-- INFORMATION PROVIDED --
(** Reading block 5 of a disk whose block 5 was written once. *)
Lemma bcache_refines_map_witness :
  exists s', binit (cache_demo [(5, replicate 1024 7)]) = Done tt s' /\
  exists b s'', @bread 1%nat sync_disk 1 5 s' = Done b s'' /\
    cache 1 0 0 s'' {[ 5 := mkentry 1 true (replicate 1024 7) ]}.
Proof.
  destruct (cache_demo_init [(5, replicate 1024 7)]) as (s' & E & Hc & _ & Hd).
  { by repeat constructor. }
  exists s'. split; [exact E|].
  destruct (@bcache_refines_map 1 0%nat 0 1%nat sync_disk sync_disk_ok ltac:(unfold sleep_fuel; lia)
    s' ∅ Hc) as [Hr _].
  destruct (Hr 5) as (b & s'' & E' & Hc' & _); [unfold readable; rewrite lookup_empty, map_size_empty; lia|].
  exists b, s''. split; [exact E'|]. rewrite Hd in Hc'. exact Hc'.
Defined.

---

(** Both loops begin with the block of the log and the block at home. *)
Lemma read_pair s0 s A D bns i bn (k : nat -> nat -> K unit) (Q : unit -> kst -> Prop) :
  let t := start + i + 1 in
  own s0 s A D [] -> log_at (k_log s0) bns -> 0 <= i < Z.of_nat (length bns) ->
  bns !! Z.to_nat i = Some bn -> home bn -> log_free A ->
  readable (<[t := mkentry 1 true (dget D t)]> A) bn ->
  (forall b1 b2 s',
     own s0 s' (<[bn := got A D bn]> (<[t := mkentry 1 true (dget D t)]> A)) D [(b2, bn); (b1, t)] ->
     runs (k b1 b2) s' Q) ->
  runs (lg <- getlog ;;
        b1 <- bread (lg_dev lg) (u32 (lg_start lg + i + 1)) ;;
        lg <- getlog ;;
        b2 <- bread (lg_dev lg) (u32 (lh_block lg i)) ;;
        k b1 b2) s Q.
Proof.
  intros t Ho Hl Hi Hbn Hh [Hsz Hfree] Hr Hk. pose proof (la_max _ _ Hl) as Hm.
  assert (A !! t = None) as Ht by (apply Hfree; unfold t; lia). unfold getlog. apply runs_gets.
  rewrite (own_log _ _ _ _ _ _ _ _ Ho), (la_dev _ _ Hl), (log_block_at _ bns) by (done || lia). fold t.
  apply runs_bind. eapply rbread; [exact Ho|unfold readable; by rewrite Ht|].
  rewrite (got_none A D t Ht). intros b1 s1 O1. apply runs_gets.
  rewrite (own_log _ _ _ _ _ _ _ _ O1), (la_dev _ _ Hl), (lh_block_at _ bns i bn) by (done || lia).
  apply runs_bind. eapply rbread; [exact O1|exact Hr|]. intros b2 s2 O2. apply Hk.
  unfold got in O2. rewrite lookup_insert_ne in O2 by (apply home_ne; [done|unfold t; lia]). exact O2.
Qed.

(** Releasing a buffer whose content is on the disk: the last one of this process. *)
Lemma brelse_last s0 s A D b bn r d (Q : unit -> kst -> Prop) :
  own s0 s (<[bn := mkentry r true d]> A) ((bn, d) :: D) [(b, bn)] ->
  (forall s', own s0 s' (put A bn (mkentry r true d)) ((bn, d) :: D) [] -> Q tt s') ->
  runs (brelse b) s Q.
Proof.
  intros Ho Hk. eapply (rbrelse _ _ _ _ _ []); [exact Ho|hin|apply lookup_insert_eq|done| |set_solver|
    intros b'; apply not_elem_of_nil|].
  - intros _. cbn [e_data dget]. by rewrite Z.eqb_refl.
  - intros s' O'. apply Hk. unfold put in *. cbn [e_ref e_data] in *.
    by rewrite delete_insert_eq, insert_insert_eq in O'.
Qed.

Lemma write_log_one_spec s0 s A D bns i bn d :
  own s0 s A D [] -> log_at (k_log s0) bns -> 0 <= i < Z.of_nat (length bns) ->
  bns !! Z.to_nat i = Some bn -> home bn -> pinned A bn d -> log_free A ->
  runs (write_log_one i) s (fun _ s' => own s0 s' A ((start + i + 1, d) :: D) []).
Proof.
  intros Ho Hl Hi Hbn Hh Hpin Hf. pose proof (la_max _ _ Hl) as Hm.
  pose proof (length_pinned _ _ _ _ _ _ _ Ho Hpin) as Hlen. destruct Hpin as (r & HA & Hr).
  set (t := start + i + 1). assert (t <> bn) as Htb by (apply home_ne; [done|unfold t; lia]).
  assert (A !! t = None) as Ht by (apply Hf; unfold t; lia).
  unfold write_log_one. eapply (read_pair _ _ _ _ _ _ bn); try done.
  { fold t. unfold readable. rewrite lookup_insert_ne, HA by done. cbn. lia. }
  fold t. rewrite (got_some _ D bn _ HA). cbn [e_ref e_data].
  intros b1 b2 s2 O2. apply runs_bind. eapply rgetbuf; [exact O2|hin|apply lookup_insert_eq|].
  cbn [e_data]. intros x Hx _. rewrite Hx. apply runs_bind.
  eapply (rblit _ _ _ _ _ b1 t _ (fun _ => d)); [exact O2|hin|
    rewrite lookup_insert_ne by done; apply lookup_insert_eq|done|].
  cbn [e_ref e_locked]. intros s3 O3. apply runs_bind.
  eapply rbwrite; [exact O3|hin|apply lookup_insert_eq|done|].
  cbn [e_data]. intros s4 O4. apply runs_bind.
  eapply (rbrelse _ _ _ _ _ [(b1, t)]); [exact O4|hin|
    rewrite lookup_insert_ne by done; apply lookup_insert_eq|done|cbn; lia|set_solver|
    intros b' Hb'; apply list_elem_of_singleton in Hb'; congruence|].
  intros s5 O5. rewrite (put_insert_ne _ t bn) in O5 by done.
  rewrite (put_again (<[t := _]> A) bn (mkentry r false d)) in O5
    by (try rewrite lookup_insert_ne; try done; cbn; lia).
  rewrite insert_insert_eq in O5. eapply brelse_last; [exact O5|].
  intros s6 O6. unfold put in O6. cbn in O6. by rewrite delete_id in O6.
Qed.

==

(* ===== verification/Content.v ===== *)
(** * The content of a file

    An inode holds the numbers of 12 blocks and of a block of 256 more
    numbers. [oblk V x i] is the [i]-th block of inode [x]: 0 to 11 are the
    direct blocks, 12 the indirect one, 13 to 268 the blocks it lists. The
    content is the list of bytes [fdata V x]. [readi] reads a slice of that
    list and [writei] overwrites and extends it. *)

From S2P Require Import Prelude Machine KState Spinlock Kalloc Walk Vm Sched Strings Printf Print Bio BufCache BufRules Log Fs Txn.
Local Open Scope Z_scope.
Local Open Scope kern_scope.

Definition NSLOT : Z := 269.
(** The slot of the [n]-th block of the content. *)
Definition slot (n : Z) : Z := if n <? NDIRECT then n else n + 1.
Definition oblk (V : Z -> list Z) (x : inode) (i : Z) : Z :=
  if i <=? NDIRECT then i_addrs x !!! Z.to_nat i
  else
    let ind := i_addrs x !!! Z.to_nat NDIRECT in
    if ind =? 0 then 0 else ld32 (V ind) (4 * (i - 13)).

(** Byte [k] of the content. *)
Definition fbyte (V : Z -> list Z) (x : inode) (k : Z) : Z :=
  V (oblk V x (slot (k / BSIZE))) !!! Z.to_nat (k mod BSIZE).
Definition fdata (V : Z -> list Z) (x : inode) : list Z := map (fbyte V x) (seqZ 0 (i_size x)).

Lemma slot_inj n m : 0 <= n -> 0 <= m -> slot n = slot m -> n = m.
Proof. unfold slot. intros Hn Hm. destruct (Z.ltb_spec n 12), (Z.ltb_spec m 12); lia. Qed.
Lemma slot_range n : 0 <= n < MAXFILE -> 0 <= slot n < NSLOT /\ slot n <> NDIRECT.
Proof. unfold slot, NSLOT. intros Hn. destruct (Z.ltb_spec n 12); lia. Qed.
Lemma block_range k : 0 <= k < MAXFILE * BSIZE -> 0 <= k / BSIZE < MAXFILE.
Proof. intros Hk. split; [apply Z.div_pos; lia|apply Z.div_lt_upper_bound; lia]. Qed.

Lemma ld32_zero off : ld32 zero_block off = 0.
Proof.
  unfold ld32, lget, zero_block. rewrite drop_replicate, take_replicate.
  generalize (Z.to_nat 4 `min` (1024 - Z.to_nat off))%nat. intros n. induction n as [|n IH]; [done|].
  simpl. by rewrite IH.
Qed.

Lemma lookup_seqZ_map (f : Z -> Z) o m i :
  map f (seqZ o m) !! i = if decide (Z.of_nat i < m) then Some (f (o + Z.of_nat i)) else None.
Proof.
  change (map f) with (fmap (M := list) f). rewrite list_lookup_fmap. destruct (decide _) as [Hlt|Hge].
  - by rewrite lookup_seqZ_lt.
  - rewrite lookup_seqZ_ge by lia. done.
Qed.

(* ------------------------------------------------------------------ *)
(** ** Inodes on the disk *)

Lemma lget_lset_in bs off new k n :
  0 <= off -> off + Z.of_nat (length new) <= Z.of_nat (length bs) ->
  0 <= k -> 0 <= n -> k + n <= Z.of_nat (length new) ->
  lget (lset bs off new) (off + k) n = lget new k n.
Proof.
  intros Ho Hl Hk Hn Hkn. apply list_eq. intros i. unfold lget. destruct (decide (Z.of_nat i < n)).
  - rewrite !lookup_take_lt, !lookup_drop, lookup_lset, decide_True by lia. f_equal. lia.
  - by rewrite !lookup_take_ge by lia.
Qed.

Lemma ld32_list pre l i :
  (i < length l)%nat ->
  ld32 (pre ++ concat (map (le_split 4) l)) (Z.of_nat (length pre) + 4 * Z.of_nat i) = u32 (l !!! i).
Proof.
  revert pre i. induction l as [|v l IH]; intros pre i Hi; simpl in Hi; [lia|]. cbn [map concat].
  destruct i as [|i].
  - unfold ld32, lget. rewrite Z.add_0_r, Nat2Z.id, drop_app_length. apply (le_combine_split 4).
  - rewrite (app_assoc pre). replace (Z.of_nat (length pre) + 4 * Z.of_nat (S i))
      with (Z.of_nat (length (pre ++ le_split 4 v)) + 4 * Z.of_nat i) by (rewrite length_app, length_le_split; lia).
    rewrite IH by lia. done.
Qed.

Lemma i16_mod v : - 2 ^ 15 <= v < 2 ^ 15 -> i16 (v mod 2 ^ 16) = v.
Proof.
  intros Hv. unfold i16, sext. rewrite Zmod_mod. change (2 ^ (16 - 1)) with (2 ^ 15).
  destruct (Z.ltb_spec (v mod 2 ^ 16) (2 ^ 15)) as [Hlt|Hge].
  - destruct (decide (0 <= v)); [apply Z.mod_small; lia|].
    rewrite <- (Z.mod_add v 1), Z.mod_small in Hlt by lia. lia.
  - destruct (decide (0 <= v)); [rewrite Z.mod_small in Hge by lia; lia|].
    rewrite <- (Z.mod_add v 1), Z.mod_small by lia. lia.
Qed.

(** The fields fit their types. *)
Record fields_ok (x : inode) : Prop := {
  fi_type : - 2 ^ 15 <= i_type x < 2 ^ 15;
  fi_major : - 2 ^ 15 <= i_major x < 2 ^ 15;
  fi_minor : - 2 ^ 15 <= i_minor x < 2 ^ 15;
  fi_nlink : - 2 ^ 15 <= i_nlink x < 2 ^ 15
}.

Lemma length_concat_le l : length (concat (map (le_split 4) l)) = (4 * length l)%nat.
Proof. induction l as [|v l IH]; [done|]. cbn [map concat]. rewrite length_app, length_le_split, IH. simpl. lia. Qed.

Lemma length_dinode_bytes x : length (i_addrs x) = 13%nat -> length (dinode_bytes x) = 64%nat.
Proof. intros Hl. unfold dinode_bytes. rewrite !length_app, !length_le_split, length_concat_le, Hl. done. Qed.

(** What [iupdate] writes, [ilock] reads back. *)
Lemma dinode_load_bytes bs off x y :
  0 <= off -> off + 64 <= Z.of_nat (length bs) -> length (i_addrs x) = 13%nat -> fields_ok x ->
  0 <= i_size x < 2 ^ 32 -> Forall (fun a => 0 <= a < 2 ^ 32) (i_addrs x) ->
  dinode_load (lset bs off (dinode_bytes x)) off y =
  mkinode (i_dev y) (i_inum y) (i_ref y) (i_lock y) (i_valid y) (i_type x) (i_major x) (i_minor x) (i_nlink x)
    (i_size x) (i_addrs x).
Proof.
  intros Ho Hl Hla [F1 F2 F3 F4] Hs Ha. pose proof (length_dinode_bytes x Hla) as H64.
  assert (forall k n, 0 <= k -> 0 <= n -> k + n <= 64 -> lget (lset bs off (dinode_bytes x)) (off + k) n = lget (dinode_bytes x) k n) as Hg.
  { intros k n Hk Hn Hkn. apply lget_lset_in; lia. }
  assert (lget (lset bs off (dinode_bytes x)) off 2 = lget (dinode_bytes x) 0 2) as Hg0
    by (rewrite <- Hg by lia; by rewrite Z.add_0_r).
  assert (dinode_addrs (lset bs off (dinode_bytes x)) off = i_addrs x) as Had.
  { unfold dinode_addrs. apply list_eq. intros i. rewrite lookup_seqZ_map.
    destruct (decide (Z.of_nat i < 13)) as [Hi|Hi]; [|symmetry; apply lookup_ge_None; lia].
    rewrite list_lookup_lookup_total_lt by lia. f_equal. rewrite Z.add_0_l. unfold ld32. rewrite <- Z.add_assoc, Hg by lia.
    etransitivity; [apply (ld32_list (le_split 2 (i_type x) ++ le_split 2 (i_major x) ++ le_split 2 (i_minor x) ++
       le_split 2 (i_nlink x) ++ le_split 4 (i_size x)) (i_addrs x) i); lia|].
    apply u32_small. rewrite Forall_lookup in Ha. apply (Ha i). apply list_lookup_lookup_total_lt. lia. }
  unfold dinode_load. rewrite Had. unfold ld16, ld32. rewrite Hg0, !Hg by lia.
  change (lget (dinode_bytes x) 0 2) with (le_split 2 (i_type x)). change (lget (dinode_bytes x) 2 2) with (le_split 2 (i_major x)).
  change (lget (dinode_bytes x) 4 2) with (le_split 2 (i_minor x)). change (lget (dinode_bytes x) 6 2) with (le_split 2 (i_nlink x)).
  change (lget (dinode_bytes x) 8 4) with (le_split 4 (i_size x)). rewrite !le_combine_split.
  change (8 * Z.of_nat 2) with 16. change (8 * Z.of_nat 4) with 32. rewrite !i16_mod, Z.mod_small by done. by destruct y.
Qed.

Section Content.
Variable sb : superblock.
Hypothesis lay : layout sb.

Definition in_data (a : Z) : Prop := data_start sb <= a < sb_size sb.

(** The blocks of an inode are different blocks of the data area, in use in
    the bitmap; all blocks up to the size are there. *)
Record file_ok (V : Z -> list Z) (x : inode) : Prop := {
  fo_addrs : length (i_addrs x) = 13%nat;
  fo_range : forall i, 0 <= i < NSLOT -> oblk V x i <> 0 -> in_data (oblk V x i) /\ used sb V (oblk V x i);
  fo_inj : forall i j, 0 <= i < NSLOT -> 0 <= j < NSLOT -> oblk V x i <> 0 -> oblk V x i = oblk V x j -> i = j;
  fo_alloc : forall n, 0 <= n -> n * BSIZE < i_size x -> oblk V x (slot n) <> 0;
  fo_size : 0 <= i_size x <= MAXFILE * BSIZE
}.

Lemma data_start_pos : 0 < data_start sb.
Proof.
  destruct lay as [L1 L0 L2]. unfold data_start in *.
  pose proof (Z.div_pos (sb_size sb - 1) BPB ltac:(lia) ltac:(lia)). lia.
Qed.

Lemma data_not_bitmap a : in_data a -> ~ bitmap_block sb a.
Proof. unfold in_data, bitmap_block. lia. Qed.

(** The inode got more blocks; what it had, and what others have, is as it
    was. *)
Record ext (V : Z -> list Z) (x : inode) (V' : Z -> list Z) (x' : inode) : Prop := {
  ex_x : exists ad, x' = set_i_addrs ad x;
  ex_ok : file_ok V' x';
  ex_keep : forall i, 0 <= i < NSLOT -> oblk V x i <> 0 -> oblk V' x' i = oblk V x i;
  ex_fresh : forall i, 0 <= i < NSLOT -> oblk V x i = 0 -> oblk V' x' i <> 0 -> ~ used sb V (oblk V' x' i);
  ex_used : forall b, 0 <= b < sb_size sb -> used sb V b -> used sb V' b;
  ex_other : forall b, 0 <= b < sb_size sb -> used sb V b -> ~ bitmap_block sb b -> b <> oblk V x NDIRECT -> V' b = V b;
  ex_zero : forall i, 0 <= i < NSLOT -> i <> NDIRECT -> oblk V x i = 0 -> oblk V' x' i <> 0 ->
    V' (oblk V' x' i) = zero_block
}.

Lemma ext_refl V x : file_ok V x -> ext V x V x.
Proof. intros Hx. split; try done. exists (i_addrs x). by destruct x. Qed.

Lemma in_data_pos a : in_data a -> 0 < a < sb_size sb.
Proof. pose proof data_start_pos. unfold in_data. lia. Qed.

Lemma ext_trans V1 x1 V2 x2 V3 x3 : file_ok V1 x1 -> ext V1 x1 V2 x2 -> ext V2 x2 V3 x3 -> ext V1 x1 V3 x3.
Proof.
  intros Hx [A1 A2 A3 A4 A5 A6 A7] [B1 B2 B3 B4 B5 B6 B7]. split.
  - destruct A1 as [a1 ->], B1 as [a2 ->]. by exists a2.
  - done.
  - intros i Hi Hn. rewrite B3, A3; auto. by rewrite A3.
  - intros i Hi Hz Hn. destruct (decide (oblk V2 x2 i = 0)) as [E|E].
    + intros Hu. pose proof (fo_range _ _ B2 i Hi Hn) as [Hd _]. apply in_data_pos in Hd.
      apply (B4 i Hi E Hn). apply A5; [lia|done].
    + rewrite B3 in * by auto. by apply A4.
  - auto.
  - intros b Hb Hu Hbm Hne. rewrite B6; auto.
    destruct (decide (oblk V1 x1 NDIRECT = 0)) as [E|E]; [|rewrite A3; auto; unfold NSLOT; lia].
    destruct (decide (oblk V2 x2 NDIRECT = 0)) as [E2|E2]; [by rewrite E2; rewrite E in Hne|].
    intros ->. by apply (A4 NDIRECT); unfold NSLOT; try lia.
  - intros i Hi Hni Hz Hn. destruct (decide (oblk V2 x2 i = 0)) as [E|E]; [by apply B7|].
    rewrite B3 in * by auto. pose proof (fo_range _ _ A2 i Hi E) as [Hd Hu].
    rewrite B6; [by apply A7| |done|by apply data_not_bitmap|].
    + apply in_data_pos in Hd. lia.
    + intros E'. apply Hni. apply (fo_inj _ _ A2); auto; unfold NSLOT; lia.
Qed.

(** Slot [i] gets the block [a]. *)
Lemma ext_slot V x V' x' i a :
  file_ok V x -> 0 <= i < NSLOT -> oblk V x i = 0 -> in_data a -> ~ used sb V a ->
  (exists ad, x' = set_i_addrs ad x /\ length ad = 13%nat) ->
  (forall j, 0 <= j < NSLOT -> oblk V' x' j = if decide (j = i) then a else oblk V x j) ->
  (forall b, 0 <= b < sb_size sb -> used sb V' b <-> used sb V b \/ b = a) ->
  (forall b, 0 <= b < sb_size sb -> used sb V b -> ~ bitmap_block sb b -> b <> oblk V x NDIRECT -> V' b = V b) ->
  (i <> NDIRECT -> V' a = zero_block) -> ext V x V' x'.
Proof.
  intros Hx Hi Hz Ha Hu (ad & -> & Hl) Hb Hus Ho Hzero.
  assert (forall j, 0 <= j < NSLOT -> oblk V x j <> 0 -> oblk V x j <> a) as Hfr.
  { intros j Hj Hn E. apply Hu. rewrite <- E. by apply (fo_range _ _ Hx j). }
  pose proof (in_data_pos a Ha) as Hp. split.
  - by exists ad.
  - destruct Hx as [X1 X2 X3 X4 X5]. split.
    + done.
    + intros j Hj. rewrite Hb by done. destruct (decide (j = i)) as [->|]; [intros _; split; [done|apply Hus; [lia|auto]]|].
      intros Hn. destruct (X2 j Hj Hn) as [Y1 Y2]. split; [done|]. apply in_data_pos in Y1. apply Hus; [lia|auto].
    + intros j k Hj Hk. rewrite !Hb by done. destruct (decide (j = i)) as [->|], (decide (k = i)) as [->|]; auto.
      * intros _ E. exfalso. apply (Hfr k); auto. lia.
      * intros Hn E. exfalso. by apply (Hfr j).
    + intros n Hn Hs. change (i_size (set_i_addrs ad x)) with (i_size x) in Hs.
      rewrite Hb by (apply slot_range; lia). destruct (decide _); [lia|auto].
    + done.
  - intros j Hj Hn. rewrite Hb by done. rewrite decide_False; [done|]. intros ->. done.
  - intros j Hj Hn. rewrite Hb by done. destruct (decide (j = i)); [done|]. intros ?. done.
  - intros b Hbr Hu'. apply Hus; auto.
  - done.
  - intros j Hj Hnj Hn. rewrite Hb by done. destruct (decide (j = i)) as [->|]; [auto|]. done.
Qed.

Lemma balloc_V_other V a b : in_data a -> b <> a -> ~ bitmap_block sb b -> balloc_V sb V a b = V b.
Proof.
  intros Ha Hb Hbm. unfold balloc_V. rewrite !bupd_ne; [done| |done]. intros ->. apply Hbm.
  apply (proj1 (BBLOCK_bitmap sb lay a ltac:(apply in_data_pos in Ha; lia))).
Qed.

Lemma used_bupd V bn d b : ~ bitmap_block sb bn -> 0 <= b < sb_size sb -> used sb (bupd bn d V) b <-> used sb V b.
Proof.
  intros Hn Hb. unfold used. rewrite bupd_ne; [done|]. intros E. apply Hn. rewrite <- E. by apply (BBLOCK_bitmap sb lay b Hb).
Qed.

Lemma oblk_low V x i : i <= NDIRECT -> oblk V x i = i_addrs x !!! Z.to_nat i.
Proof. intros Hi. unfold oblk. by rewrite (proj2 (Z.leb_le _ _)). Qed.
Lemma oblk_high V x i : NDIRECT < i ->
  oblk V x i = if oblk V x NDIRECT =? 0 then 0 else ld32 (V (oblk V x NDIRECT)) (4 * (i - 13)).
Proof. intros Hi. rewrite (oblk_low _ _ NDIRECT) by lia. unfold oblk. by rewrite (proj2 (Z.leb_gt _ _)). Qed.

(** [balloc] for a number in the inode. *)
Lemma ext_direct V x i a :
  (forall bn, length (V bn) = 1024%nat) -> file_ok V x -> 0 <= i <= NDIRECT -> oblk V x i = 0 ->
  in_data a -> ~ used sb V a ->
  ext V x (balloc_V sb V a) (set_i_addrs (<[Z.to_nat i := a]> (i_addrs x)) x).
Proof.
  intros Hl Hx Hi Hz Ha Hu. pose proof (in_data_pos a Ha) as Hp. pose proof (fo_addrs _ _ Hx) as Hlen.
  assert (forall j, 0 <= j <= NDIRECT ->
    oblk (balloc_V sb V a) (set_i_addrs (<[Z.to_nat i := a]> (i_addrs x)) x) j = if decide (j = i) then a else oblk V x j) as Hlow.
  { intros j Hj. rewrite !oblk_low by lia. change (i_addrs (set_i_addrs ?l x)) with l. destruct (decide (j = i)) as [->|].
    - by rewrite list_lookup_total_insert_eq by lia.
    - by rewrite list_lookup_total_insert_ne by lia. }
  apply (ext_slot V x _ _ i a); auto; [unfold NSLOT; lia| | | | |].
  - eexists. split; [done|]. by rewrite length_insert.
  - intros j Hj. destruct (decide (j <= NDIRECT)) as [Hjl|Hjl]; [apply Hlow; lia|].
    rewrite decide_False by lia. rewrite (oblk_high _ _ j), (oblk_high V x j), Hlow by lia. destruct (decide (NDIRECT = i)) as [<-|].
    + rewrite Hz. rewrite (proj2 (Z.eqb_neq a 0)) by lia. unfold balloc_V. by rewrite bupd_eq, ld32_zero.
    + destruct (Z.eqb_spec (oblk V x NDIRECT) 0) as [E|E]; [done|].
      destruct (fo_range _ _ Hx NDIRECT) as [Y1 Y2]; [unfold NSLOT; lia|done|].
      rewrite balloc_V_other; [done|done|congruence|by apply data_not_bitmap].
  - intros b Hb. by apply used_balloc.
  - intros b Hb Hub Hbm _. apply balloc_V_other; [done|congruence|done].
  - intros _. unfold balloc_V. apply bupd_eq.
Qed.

-- DIRECTIONS FOR THIS TASK --
Only lines that contain "mkentry" are needed, so copy each of them from the data.

-- RESULT --
    cache 1 0 0 s'' {[ 5 := mkentry 1 true (replicate 1024 7) ]}.
  readable (<[t := mkentry 1 true (dget D t)]> A) bn ->
     own s0 s' (<[bn := got A D bn]> (<[t := mkentry 1 true (dget D t)]> A)) D [(b2, bn); (b1, t)] ->
  own s0 s (<[bn := mkentry r true d]> A) ((bn, d) :: D) [(b, bn)] ->
  (forall s', own s0 s' (put A bn (mkentry r true d)) ((bn, d) :: D) [] -> Q tt s') ->
  rewrite (put_again (<[t := _]> A) bn (mkentry r false d)) in O5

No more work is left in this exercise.